HTTPS Categorization ... a drama

Matt_Taber · ‎2018-06-21

Thought I would share a situation we dealt with yesterday and into the wee early morning hours of today.

We started receiving reports that users were having intermittent issues with multiple google.com sites (drive, cse, apps, etc.). While troubleshooting with curl and openssl on the cli, we discovered that the issue was the app/url blade was dropping connections (erroneously) on some Google IP addresses(dropped by: fwpslglue_chain Reason: PSL Drop: ASPII_MT in fw ctl zdebug drop), while correctly passing the traffic on others.
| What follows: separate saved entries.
Lemma zlen_build_ipv4 s d proto ttl payload : zlen (build_ipv4 s d proto ttl payload) = 20 + zlen payload.
Proof. unfold build_ipv4. rewrite zlen_app, zlen_splice by (rewrite ?zlen_be16; done). done. Qed.

Lemma zlen_build_ipv6 s d nh hl payload : zlen (build_ipv6 s d nh hl payload) = 40 + zlen payload.
Proof. unfold build_ipv6. autorewrite with zlen. cbn [octets]. autorewrite with zlen. lia. Qed.

Lemma error_built orig from err reply :
  bytes_ok orig -> addr_ok from -> err_ok err -> error orig from err = Some reply ->
  exists dst, src_addr orig = Some dst /\ max_bits dst = max_bits from /\ error_about orig from dst err reply.
Proof.
  intros Hb Hf He E. unfold error in E. destruct (may_reply_with orig (Some err)); [|done]. cbn [negb] in E.
  destruct (src_addr orig) as [dst|] eqn:Es; [|done]. cbn [mbind option_bind] in E. exists dst. split; [done|].
  destruct (src_addr_ok orig dst Hb Es) as [Hd Hv]. pose proof (fields_ok from err He) as F. unfold error_about.
  assert (forall r, bytes_ok (quoted orig r)) as Hq by (intros; unfold quoted; bok).
  destruct from as [f|f], dst as [d|d]; try done; rewrite Hv in E; cbn [Z.eqb Pos.eqb] in E; (split; [done|]); rewrite ?fields_v4, ?fields_v6 in *.
  - destruct (v4_fields err) as [[t code] rest]. destruct F as (F1 & F2 & F3 & F4 & _). injection E as <-.
    change (sat_sub MAX_V4_ERROR (20 + 8)) with 548. pose proof (ipv4_header_len_le orig). rewrite (Z.max_l 548) by lia. cbn [quote_room].
    destruct (quoted_spec orig 548 ltac:(lia)) as [Q1 Q2]. pose proof (zlen_nonneg (quoted orig 548)).
    destruct (build_icmpv4_verifies f d ERROR_TTL t code rest (quoted orig 548)) as (P & V & c & Em); [done..|lia|].
    split_and!; [exists c; rewrite <- Em; exact P|exact V|]. rewrite zlen_build_ipv4, Em. autorewrite with zlen. cbn [max_error]. change MAX_V4_ERROR with 576. lia.
  - destruct (v6_fields err) as [[t code] rest]. destruct F as (F1 & F2 & F3 & F4 & _). injection E as <-.
    change (sat_sub MAX_V6_ERROR (40 + 8 + 40)) with 1192. cbn [quote_room].
    destruct (quoted_spec orig 1192 ltac:(lia)) as [Q1 Q2]. pose proof (zlen_nonneg (quoted orig 1192)).
    destruct (build_icmpv6_verifies f d ERROR_TTL t code rest (quoted orig 1192)) as (P & V & c & Em); [done..|lia|].
    split_and!; [exists c; rewrite <- Em; exact P|exact V|]. rewrite zlen_build_ipv6, Em. autorewrite with zlen. cbn [max_error]. change MAX_V6_ERROR with 1280. lia.
Qed.

(** C39: the error built about a packet, when one is allowed, is a valid,
    verifying ICMP message of the family's type and code for that error, sent
    from the given address to the packet's source, carrying the MTU or the
    pointer, and quoting the beginning of the packet within the size the
    family allows; it is refused only when the rules forbid it or the address
    is of the other family. *)
Theorem icmp_error_correct (orig : list Z) (from : IpAddr) (err : IcmpError) :
  bytes_ok orig -> addr_ok from -> err_ok err ->
  match error orig from err with
  | Some reply =>
      may_reply_with orig (Some err) = true /\ quoted orig (quote_room from) `prefix_of` orig /\
      exists dst, src_addr orig = Some dst /\ max_bits dst = max_bits from /\ error_about orig from dst err reply
  | None => may_reply_with orig (Some err) = false \/ (exists dst, src_addr orig = Some dst /\ max_bits dst <> max_bits from)
  end.
Proof.
  intros Hb Hf He. destruct (error orig from err) as [reply|] eqn:E.
  - split_and!; [unfold error in E; by destruct (may_reply_with _ _)|apply quoted_spec; by destruct from|by apply error_built].
  - unfold error in E. destruct (may_reply_with orig (Some err)) eqn:Em; [|by left]. right. cbn [negb] in E.
    destruct (src_addr orig) as [dst|] eqn:Es.
    + cbn [mbind option_bind] in E. destruct (src_addr_ok orig dst Hb Es) as [_ Hv]. exists dst. split; [done|].
      destruct from, dst; try done; rewrite Hv in E; cbn [Z.eqb Pos.eqb] in E; [destruct (v4_fields err) as [[? ?] ?]|destruct (v6_fields err) as [[? ?] ?]]; done.
    + unfold may_reply_with in Em. rewrite Es in Em. destruct (pkt_is_valid orig), (is_later_fragment orig), (is_multicast orig || is_broadcast orig), (multicast_exempt orig err); done.
Qed.

(** An error is never answered with an error: whatever error a node sends
    about a packet, no node, with any address, sends an error of any kind
    about that message, so that errors cannot chase each other. *)
Theorem no_error_about_error (orig : list Z) (from : IpAddr) (err : IcmpError) (reply : list Z) :
  bytes_ok orig -> addr_ok from -> err_ok err -> error orig from err = Some reply ->
  may_reply reply = false /\ forall from' err', error reply from' err' = None.
Proof.
  intros Hb Hf He E. assert (forall e, may_reply_with reply e = false) as K.
  { intros e. destruct (error_built orig from err reply Hb Hf He E) as (dst & _ & _ & A). unfold error_about in A.
    pose proof (fields_ok from err He) as F. destruct (fields from err) as [[t code] rest]. destruct F as (_ & _ & _ & F4 & F5 & F6).
    destruct A as [[c P] _]. unfold may_reply_with. rewrite (pt_valid _ _ _ _ _ _ P), (pt_src _ _ _ _ _ _ P), (pt_proto _ _ _ _ _ _ P), (pt_payload _ _ _ _ _ _ P).
    assert ((4 <=? zlen ([t; code] ++ be16 c ++ rest ++ quoted orig (quote_room from))) = true) as ->.
    { autorewrite with zlen. pose proof (zlen_nonneg (quoted orig (quote_room from))). lia. }
    assert (message_type ([t; code] ++ be16 c ++ rest ++ quoted orig (quote_room from)) = t) as Et.
    { unfold message_type. case_if; [|done]. autorewrite with zlen in *. pose proof (zlen_nonneg (quoted orig (quote_room from))). lia. }
    assert ((if icmp_proto from =? ICMP then is_icmpv4_error ([t; code] ++ be16 c ++ rest ++ quoted orig (quote_room from))
      else is_icmpv6_error ([t; code] ++ be16 c ++ rest ++ quoted orig (quote_room from))) = true) as ->.
    { unfold is_icmpv4_error, is_icmpv6_error. rewrite Et. destruct from; cbn [icmp_proto Z.eqb Pos.eqb]; [destruct F6 as [-> |[-> | ->]]; done|]. apply Z.ltb_lt. lia. }
    assert (((icmp_proto from =? ICMP) || (icmp_proto from =? ICMPV6)) = true) as -> by (by destruct from). cbn [negb].
    repeat (case_match; try done). }
  split; [apply K|]. intros from' err'. unfold error. by rewrite K.
Qed.
Lemma select_is_longest_prefix_witness :
  select demo_ports 3 (V4 167838210) = ruled demo_ports 3 (V4 167838210) /\
  ruled demo_ports 3 (V4 167838210) = RPort (mkPort 2 (mkPrefix (V4 167837953) 16) 2 false).
Proof.
  split; [|vm_compute; reflexivity]. refine (proj1 (select_is_longest_prefix demo_hub demo_ports 3 (V4 167838210) demo_ports_ok _)). done.
Defined.

(** ** Routing one packet *)

Lemma find_port_spec f ps p : find_port f ps = Some p -> p ∈ ps /\ f p = true.
Proof. induction ps as [|q ps IH]; [done|]. cbn [find_port]. case_match eqn:E; [intros [= ->]; split; [left|done]|]. intros H. destruct (IH H). split; [by right|done]. Qed.

(** The port the rules, then the default route, give a destination. *)
Definition next_hop (h : Hub) (source : Z) (dst : IpAddr) : option Port :=
  match ruled (ports h) source dst with
  | RPort p => Some p
  | RDefault => d ← default_route h; find_port (is_port d) (ports h)
  end.

Lemma dst_addr_ok p a : bytes_ok p -> dst_addr p = Some a -> addr_ok a.
Proof.
  intros Hb. unfold dst_addr, ipv4_dst_addr, ipv6_dst_addr. repeat case_match; try done; intros [= <-]; bool2prop.
  - pose proof (of_be_bytes_bound (slice p 16 20) ltac:(bok)) as B. rewrite zlen_slice in B. cbn [addr_ok].
    replace (Z.min _ _) with 4 in B by lia. exact B.
  - pose proof (of_be_bytes_bound (slice p 24 40) ltac:(bok)) as B. rewrite zlen_slice in B. cbn [addr_ok].
    replace (Z.min _ _) with 16 in B by lia. exact B.
Qed.

Lemma next_hop_port h source dst out : next_hop h source dst = Some out -> out ∈ ports h.
Proof.
  unfold next_hop, ruled. intros E. assert (forall f p, find_port f (ports h) = Some p -> p ∈ ports h) as F by (intros f p Ep; by apply find_port_spec in Ep as [? _]).
  destruct (find_port (owns dst) (ports h)) eqn:E1; [by simplify_eq; eapply F|].
  destruct (existsb _ _); [|destruct (find_port (at_length _ _) _) eqn:E2; [by simplify_eq; eapply F|]].
  all: destruct (default_route h); [cbn in E; by eapply F|done].
Qed.

Definition sources_ok (h : Hub) : Prop :=
  match fst (icmp_source h) with Some x => addr_ok (V4 x) | None => True end /\
  match snd (icmp_source h) with Some x => addr_ok (V6 x) | None => True end.

(** The outcome of routing [pkt] in from [source]. *)
Inductive routed (h : Hub) (pkt : list Z) (source : Z) : HubStats -> list sending -> Prop :=
| Dropped : routed h pkt source (record_dropped (record_received (stats h))) []
| Expired reply from dst :
    hop_limit pkt <= 1 -> src_addr pkt = Some dst -> error_about pkt from dst (TimeExceeded 0) reply ->
    routed h pkt source (record_dropped (record_received (stats h))) [(source, reply)]
| Flooded :
    (is_broadcast pkt || is_multicast pkt) = true ->
    routed h pkt source (record_flooded (record_received (stats h))) (flood (ports h) source pkt)
| Forwarded dst out fwd :
    dst_addr pkt = Some dst -> next_hop h source dst = Some out -> out ∈ ports h -> port_id out <> source ->
    hop_limit fwd = hop_limit pkt - 1 -> 1 <= hop_limit fwd -> zlen fwd = zlen pkt ->
    (forall i, 0 <= i -> i <> 7 -> i <> 8 -> i <> 10 -> i <> 11 -> fwd.[i] = pkt.[i]) ->
    (verify_ipv4_checksum pkt = true -> verify_ipv4_checksum fwd = true) ->
    routed h pkt source (record_forwarded (record_received (stats h)) 1) [(port_id out, fwd)].

Lemma hub_time_exceeded_spec h allow pkt ps source :
  bytes_ok pkt -> sources_ok h ->
  hub_time_exceeded h allow pkt ps source = [] \/
  exists reply from dst, hub_time_exceeded h allow pkt ps source = [(source, reply)] /\ src_addr pkt = Some dst /\ error_about pkt from dst (TimeExceeded 0) reply.
Proof.
  intros Hb [H4 H6]. unfold hub_time_exceeded.
  destruct (if version pkt =? 4 then V4 <$> fst (icmp_source h) else V6 <$> snd (icmp_source h)) as [from|] eqn:Ef; [|by left].
  assert (addr_ok from) as Hf.
  { destruct (version pkt =? 4); [destruct (fst (icmp_source h))|destruct (snd (icmp_source h))]; try done; injection Ef as <-; done. }
  destruct (time_exceeded pkt from) as [reply|] eqn:Et; [|by left]. destruct allow; [|by left]. cbn [negb].
  destruct (find_port _ ps) as [p|] eqn:Ep; [|by left]. right. apply find_port_spec in Ep as [_ Ep]. bool2prop. subst source.
  assert (error pkt from (TimeExceeded 0) = Some reply) as Ee.
  { unfold time_exceeded in Et. change icmpv4.CODE_TTL_EXCEEDED with 0 in Et. change icmpv6.CODE_HOP_LIMIT_EXCEEDED with 0 in Et. by repeat case_match. }
  destruct (error_built pkt from (TimeExceeded 0) reply Hb Hf ltac:(done) Ee) as (dst & Es & _ & A). by exists reply, from, dst.
Qed.

(** C20: routing a packet changes nothing of the hub but its counters, which
    count every packet once, and does one of four things: drop it; drop it
    expired, with at most one Time Exceeded, to the port it came from; flood a
    broadcast or multicast unchanged to every port but its source; or send it
    to the one port the routing rules give, never the source, with the hop
    limit one lower, the header checksum still right and every other byte as
    it was. With the reverse-path check on, a source the rules do not give to
    the port is always dropped. *)
Theorem route_correct (h : Hub) (depth max : Z) (allow : bool) (pkt : list Z) (source : Z) :
  bytes_ok pkt -> ports_ok (ports h) -> sources_ok h ->
  let '(h', sends) := route h depth max allow pkt source in
  ports h' = ports h /\ default_route h' = default_route h /\ icmp_source h' = icmp_source h /\
  routed h pkt source (stats h') sends /\
  (forall p a, find_port (is_port source) (ports h) = Some p -> strict_rpf p = true -> src_addr pkt = Some a ->
     (is_unspecified a || is_link_local a || belongs (ports h) (default_route h) source a) = false -> sends = []).
Proof.
  intros Hb Hps Hsrc. unfold route. set (h1 := with_stats h (record_received (stats h))).
  assert (routed h pkt source (stats (drop_ h1)) []) as HD by constructor.
  destruct (enter_shared max depth); [|done]. destruct (pkt_is_valid pkt) eqn:Ev; [|done]. cbn [negb].
  destruct (dst_addr pkt) as [dst|] eqn:Ed; [|done]. change (ports h1) with (ports h).
  change (fun p => port_id p =? source) with (is_port source).
  destruct (find_port (is_port source) (ports h)) as [sp|] eqn:Esp; [|done].
  assert (forall a, src_addr pkt = Some a -> reverse_path_ok h1 (ports h) source a = is_unspecified a || is_link_local a || belongs (ports h) (default_route h) source a) as Hrp.
  { intros a Ea. destruct (src_addr_ok pkt a Hb Ea) as [Ha _]. exact (reverse_path_belongs h1 (ports h) source a Hps Ha). }
  destruct (strict_rpf sp && negb _) eqn:Erpf; [done|].
  assert (forall s l, ports s = ports h -> default_route s = default_route h -> icmp_source s = icmp_source h -> routed h pkt source (stats s) l ->
    ports s = ports h /\ default_route s = default_route h /\ icmp_source s = icmp_source h /\ routed h pkt source (stats s) l /\
    (forall p a, Some sp = Some p -> strict_rpf p = true -> src_addr pkt = Some a ->
       (is_unspecified a || is_link_local a || belongs (ports h) (default_route h) source a) = false -> l = [])) as Hwrap.
  { intros s l H1 H2 H3 H4. split_and!; [done..|]. intros p a [= <-] Hstrict Ha Hno. rewrite Hstrict, Ha, (Hrp a Ha), Hno in Erpf. done. }
  destruct (is_broadcast pkt || is_multicast pkt) eqn:Ebm.
  { destruct (zlen (flood (ports h) source pkt) =? 0); apply Hwrap; try done. by apply Flooded. }
  rewrite (select_ruled _ _ _ Hps (dst_addr_ok pkt dst Hb Ed)). change (default_route h1) with (default_route h).
  change (match ruled (ports h) source dst with RPort p => Some p | RDefault => d ← default_route h; find_port (fun p => port_id p =? d) (ports h) end)
    with (next_hop h source dst).
  destruct (next_hop h source dst) as [out|] eqn:Eout; [|by apply Hwrap].
  destruct (port_id out =? source) eqn:Eid; bool2prop; [by apply Hwrap|].
  destruct (decrement_hop_limit pkt) as [fwd|] eqn:Edec.
  - destruct (decrement_hop_limit_facts pkt fwd Hb Ev Edec) as (F1 & F2 & F3 & _ & F5 & F6). apply Hwrap; try done.
    eapply Forwarded; try done. by eapply next_hop_port.
  - destruct (hub_time_exceeded_spec h1 allow pkt (ports h) source Hb Hsrc) as [->|(reply & from & d & -> & E1 & E2)]; apply Hwrap; try done.
    apply (Expired _ _ _ reply from d); [|done|done]. unfold decrement_hop_limit in Edec. case_match; bool2prop; [lia|done].
Qed.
For those that don't know, with HTTPS Categorization (not Inspection) the determining factor that the gateways use for a permit or drop is the CN in the certificate that is returned from the server. It does not (supposedly) rely on IP addresses. It doesn't see the FQDN being requested as it's encrypted traffic.

After hours (and multiple shift changes) working with support there was still no solution in sight. We rolled back APP/URL policies to a know good date to no avail. We failed over, we rebooted, and failed back over. We cleared out the APP/URL local cache on the gateways and set them to clear on policy installation. Running debugs on app/url, and rad, etc......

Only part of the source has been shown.